Firstly I would like the name to be corrected (if wrong) because I have found it written in many ways....  Secondly I would like to ask if this is a bud comming up? I have also seen this in my japonicum but I can't take a photo of it because it is still inside the leavesand I do not have a good camera... Thank you in advance...


----------



## Roth (Mar 30, 2008)

Looks like the plant is in trouble... Yes it was a bud, but the older leaf seems to be affected by phytophthora, it is very common for plant recently imported. Most likely your plant will revert to a very small seedling, if you are lucky...


----------



## Heather (Mar 30, 2008)

Sanderianum said:


> Yes it was a bud, but the older leaf seems to be affected by phytophthora...




Splain, Lucy!?

In case there are translation issues with that - might you please provide more information on phytophthora and what it is and what it does? Thank you, X. 

Is this regarded as a common issue with Cyps. in general? I do not grow them but the garden I work for does.


----------



## Hakone (Mar 30, 2008)

Heather said:


> Splain, Lucy!?
> 
> In case there are translation issues with that - might you please provide more information on phytophthora and what it is and what it does?
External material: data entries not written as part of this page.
(** ** Identifiers in the path *)

Lemma fromString_length (id : string) :
  String.length id <> 24%nat -> fromString id = None.
Proof.
  intro Hlen. unfold fromString.
  destruct (Nat.eqb_spec (String.length id) 24); [contradiction | reflexivity].
Qed.

(** X10: an identifier in the path that is not twenty-four characters
    long is never looked up: PUT (with a body that is not null) and
    DELETE are answered 500 with the message of the ObjectId cast error,
    never 404, whatever the collection holds and whether or not the
    driver works, and the collection is as it was. *)
Theorem malformed_id_is_500 (message : Error -> string) (env : Env) (id : string)
    (payload : Json) (w : World) :
  String.length id <> 24%nat ->
  payload <> JNull ->
  fst (delete_item message env id w)
  = mkResponse 500 (ErrorBody (message (CastError "ObjectId" (JString id) "_id")))
  /\ fst (put_item message env id payload w)
     = mkResponse 500 (ErrorBody (message (CastError "ObjectId" (JString id) "_id")))
  /\ docs (db (snd (delete_item message env id w))) = docs (db w)
  /\ docs (db (snd (put_item message env id payload w))) = docs (db w).
Proof.
  intros Hlen Hbody. apply fromString_length in Hlen.
  assert (Hname : exists nm, body_name payload = Ok nm).
  { unfold body_name, prop. destruct payload; try (eexists; reflexivity).
    contradiction. }
  destruct Hname as [nm Hname].
  unfold delete_item, put_item, findByIdAndDelete, findByIdAndUpdate, castObjectId.
  rewrite Hname, Hlen. repeat split.
Qed.

Lemma malformed_id_is_500_witness :
  fst (delete_item sample_message (mkEnv 0 (Some (DriverError "connection closed")))
         "42" stocked_world)
  = mkResponse 500 (ErrorBody "CastError: ObjectId at _id")
  /\ fst (put_item sample_message (calm 0) "42" (JObject []) stocked_world)
     = mkResponse 500 (ErrorBody "CastError: ObjectId at _id").
Proof.
  split.
  - apply (malformed_id_is_500 sample_message
             (mkEnv 0 (Some (DriverError "connection closed"))) "42" (JObject [])
             stocked_world); [intro H; discriminate H | intro H; discriminate H].
  - apply (malformed_id_is_500 sample_message (calm 0) "42" (JObject [])
             stocked_world); [intro H; discriminate H | intro H; discriminate H].
Defined.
Thank you, X.
> 
> Is this regarded as a common issue with Cyps. in general? I do not grow them but the garden I work for does.
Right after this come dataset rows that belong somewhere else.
Lemma records_outcome_counts fails ms rs :
  Forall2 (records_outcome fails) ms rs →
  attempted_tasks ms rs = TaskGroupMemberWithTask.task <$> ms
  ∧ count_status TaskResult.skipped rs = 0%nat
  ∧ count_status TaskResult.failed rs
    = length (filter (λ m, is_Some (fails (TaskGroupMemberWithTask.task m))) ms)
  ∧ count_status TaskResult.success rs
    = length (filter (λ m, fails (TaskGroupMemberWithTask.task m) = None) ms).
Proof.
  induction 1 as [|m r ms rs [Hst _] _ (IH1 & IH2 & IH3 & IH4)]; [done|].
  rewrite !count_status_cons, IH2, IH3, IH4, !filter_cons.
  unfold attempted_tasks in *. simpl zip. rewrite filter_cons. simpl.
  destruct (fails (TaskGroupMemberWithTask.task m)) as [e|] eqn:Hf; rewrite Hst;
    repeat case_decide; try done;
    try (by rewrite fmap_cons, IH1);
    try (by match goal with H : ¬ is_Some (Some _) |- _ => destruct H end);
    try (by match goal with H : is_Some None |- _ => destruct H as [? [=]] end).
Qed.

(** X5.  When the failure mode is not [stop], every member is enabled, and
    the executor rejects exactly the tasks for which [fails] gives an error,
    a run of [executeGroup] calls the executor once for every member, in run
    order, records [failed] with the message for the rejected ones and
    [success] for the others, and skips none.  With exactly one failing
    member among at least two the run is [partial]. *)
Theorem continue_mode_attempts_every_member groupId s group fails :
  taskGroup_findUnique_include groupId (prisma s) = Some group →
  TaskGroup.failureMode (TaskGroupWithMembers.base group) ≠ "stop" →
  Forall (λ m, Task.enabled (TaskGroupMemberWithTask.task m) = true)
         (TaskGroupWithMembers.taskMemberships group) →
  (∀ t w, (executeTask t w).1 = outcome_of (fails t)) →
  ∃ ex s' results evs,
    executeGroup groupId s = (Ok ex, s')
    ∧ TaskGroupExecution.taskResults ex = Some results
    ∧ trace s' = trace s ++ evs
    ∧ executed evs
      = TaskGroupMemberWithTask.task <$> TaskGroupWithMembers.taskMemberships group
    ∧ Forall2 (records_outcome fails) (TaskGroupWithMembers.taskMemberships group) results
    ∧ TaskGroupExecution.tasksSkipped ex = 0%nat
    ∧ TaskGroupExecution.tasksFailed ex
      = length (filter (λ m, is_Some (fails (TaskGroupMemberWithTask.task m)))
                       (TaskGroupWithMembers.taskMemberships group))
    ∧ TaskGroupExecution.tasksCompleted ex
      = length (filter (λ m, fails (TaskGroupMemberWithTask.task m) = None)
                       (TaskGroupWithMembers.taskMemberships group))
    ∧ (TaskGroupExecution.tasksFailed ex = 1%nat →
       (2 ≤ length (TaskGroupWithMembers.taskMemberships group))%nat →
       TaskGroupExecution.status ex = "partial"
       ∧ TaskGroupExecution.tasksCompleted ex
         = (length (TaskGroupWithMembers.taskMemberships group) - 1)%nat).
Proof.
  intros Hfound Hmode%stop_mode_false Hen Hexec.
  pose proof (found_sorted _ _ _ Hfound) as Hsort.
  destruct (executeGroup_run groupId s group Hfound)
    as (completedAt & results & s' & Hrun & Hrec & Hout & Htr & _ & _ & _ & _ & Hcont).
  rewrite Hsort in *.
  pose proof (records_outcome_all fails _ _ Hexec Hen (Hcont Hmode) Hout) as Hall.
  destruct (records_outcome_counts fails _ _ Hall) as (Hatt & Hsk & Hfl & Hok).
  eexists _, s', results, _. split; [exact Hrun|].
  split; [done|]. split; [exact Htr|].
  split. { by rewrite executed_run_effects. }
  split; [done|].
  cbn [finalized TaskGroupExecution.tasksSkipped TaskGroupExecution.tasksFailed
       TaskGroupExecution.tasksCompleted TaskGroupExecution.status].
  split; [done|]. split; [done|]. split; [done|].
  intros Hone Hlen.
  pose proof (count_status_total results) as Htotal.
  apply Forall2_length in Hrec.
  destruct (final_status_cases (count_status TaskResult.success results)
              (count_status TaskResult.failed results)
              (count_status TaskResult.skipped results)) as (_ & _ & Hp).
  split; [|lia]. apply Hp; lia.
Qed.

(** ** Further properties of the registry *)

Lemma scheduled_prisma group s : prisma (scheduled group s) = prisma s.
Proof. unfold scheduled. simpl. apply unscheduled_prisma. Qed.

(** What the loop of [loadTaskGroups] leaves: a live timer for every group
    of the list whose expression validates, and the timers of all other
    group ids as they were. *)
Lemma loadTaskGroups_loop_spec groups : ∀ s,
  registry_inv s →
  ∃ s', loadTaskGroups_loop groups s = (Ok tt, s')
        ∧ registry_inv s'
        ∧ prisma s' = prisma s
        ∧ (∀ g, g ∈ groups → cron_validate (TaskGroup.cronExpression g) = true →
                ∃ h, live s' h (TaskGroup.id g))
        ∧ (∀ groupId,
             (∀ g, g ∈ groups → cron_validate (TaskGroup.cronExpression g) = true →
                   TaskGroup.id g ≠ groupId) →
             ∀ h, live s' h groupId ↔ live s h groupId).
Proof.
  induction groups as [|group groups IH]; intros s Hinv.
  { exists s. split; [done|]. split; [done|]. split; [done|].
    split; [by intros g ?%elem_of_nil|done]. }
  cbn [loadTaskGroups_loop]. unfold bind, try_catch.
  destruct (cron_validate (TaskGroup.cronExpression group)) eqn:Hv.
  - rewrite scheduleGroup_valid by done.
    destruct (IH (scheduled group s) (scheduled_inv group s Hinv))
      as (s' & Hrun & Hinv' & Hdb & Harmed & Hother).
    exists s'. split; [exact Hrun|]. split; [done|].
    split. { by rewrite Hdb, scheduled_prisma. }
    split.
    + intros g [->|Hin]%elem_of_cons Hg; [|by apply Harmed].
      destruct (decide (Exists (λ g', cron_validate (TaskGroup.cronExpression g') = true
                                      ∧ TaskGroup.id g' = TaskGroup.id group) groups))
        as [Hex|Hnex].
      * apply Exists_exists in Hex as (g' & Hin' & Hv' & Hid').
        rewrite <- Hid'. by apply Harmed.
      * exists (length (cronTasks s)). apply Hother.
        { intros g' Hin' Hv' Hid'. apply Hnex, Exists_exists. by exists g'. }
        apply scheduled_live; [done|]. by right.
    + intros groupId Hnone h. rewrite Hother.
      * rewrite scheduled_live by done. split.
        -- intros [[Hl _]|[_ ->]]; [done|].
           exfalso. by apply (Hnone group); [apply elem_of_cons; left|..].
        -- intros Hl. left. split; [done|]. intros ->.
           by apply (Hnone group); [apply elem_of_cons; left|..].
      * intros g Hin. apply Hnone. apply elem_of_cons. by right.
  - rewrite scheduleGroup_invalid by done.
    set (s1 := with_logs _ s).
    assert (registry_inv s1) as Hinv1 by (by apply (registry_inv_ext s)).
    destruct (IH s1 Hinv1) as (s' & Hrun & Hinv' & Hdb & Harmed & Hother).
    exists s'. split; [exact Hrun|]. split; [done|]. split; [done|].
    split.
    + intros g [->|Hin]%elem_of_cons Hg; [congruence|by apply Harmed].
    + intros groupId Hnone h. rewrite Hother.
      * by apply live_ext.
      * intros g Hin. apply Hnone. apply elem_of_cons. by right.
Qed.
Phytophthora (from Greek phytón, “plant” and phthorá, “destruction, destruction”; “the plant-destroyer”) is a genus of plant-damaging Protisten of the Oomycetes (water molds).


----------



## biothanasis (Mar 30, 2008)

Hello all,

Thank you for the information about the contamination, but do you know how this is treated? The plant has a newly opened growth beside this one... If you are reffering to the white spots, it may be the perlite use as it is in powder form in some parts of the mix and with watering it spreads out...  Thank you in advance...

Regards,
Thanasis...


----------



## kentuckiense (Mar 30, 2008)

I don't mean to pick on you in particular biothanasis, but this must be said. Please please please do not buy adult spotted-leaf Cyps. They are all wild collected and chances are they will die, especially if the purchaser has little experience with the genus.
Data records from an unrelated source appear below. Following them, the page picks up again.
(** * Document extraction agent: classification, structuring and sanitation

    A shallow embedding of the pure core of the document pipeline
    ([backend/main.py] and [backend/helpers/openai_mapper.py]) together with
    the properties its specification states about it, and of the folder
    listing of [backend/helpers/blob_utils.py] and the text assembly of
    [backend/helpers/document_intel.py].

    Python values are modelled as follows.
    - [str] is [string]; the character operations ([lower], [strip], the
      classes [\d], [\s], [\w] of [re]) are those of Python on ASCII text.
    - a parsed JSON document is the inductive [json], with [None] as
      [JNull]; a [dict] is an association list in insertion order with the
      update-or-append assignment of Python ([dict_set]).
    - exceptions are values of [pyexn] carried by [result]; a [try] block
      is a function to [result] and its [except Exception] clause a match
      on it.
    - the text extractor, the generative model and the clock are events of
      the program type [prog], run against a [world].
    - [float(a) < float(b)], [json.loads], [str(e)] and [json.dumps] belong
      to Python and are section variables.

    The log callbacks and the Streamlit display are left out: they return
    nothing the functions below depend on. *)

From Stdlib Require Import Bool Arith List ZArith Lia Ascii String Floats.
From Stdlib Require Import Sorted Permutation.
From Stdlib Require Orders Mergesort.
Import ListNotations.

Set Warnings "-register-all".
Open Scope string_scope.
Open Scope list_scope.

(** ** Python strings *)

Module PyStr.

Definition code (c : ascii) : nat := nat_of_ascii c.

Definition between (lo hi : nat) (c : ascii) : bool :=
  (lo <=? code c)%nat && (code c <=? hi)%nat.

Definition is_upper (c : ascii) : bool := between 65 90 c.
Definition is_digit (c : ascii) : bool := between 48 57 c.
Definition is_alpha (c : ascii) : bool := between 65 90 c || between 97 122 c.

(** [str.isspace] on ASCII: TAB..CR, FS..US and the blank. *)
Definition is_space (c : ascii) : bool :=
  between 9 13 c || between 28 32 c.

(** [\w] on ASCII: letters, digits and the underscore. *)
Definition is_word (c : ascii) : bool :=
  is_alpha c || is_digit c || (code c =? 95)%nat.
You absolutely cannot get ANY water on the leaves!


----------



## kentuckiense (Mar 30, 2008)

Is the black stuff surrounding the bud just dark potting medium or is it dead tissue?


----------



## biothanasis (Mar 30, 2008)

I just saw your message kentukiense,

Ops I had no idea of this... 1000 sorry...  Thank you very much for mentioning this so that I am more cautious in the future...  

It is a leaf rotten at the base... the rest of the plant is ok... The thing is that I have it in a spot of my balcony where i cannot water it easily, but I will move it to a more convenient place both for me and for it...!!!! I always try not to water the leaves but sometimes it goes all over the pot surface and lifts most of the mix... Fear of rotting is why I used mostly perlite in the mix...


----------



## NYEric (Mar 30, 2008)

That's trouble for sure.  Good luck.


----------



## biothanasis (Mar 30, 2008)

Thank you Eric...


----------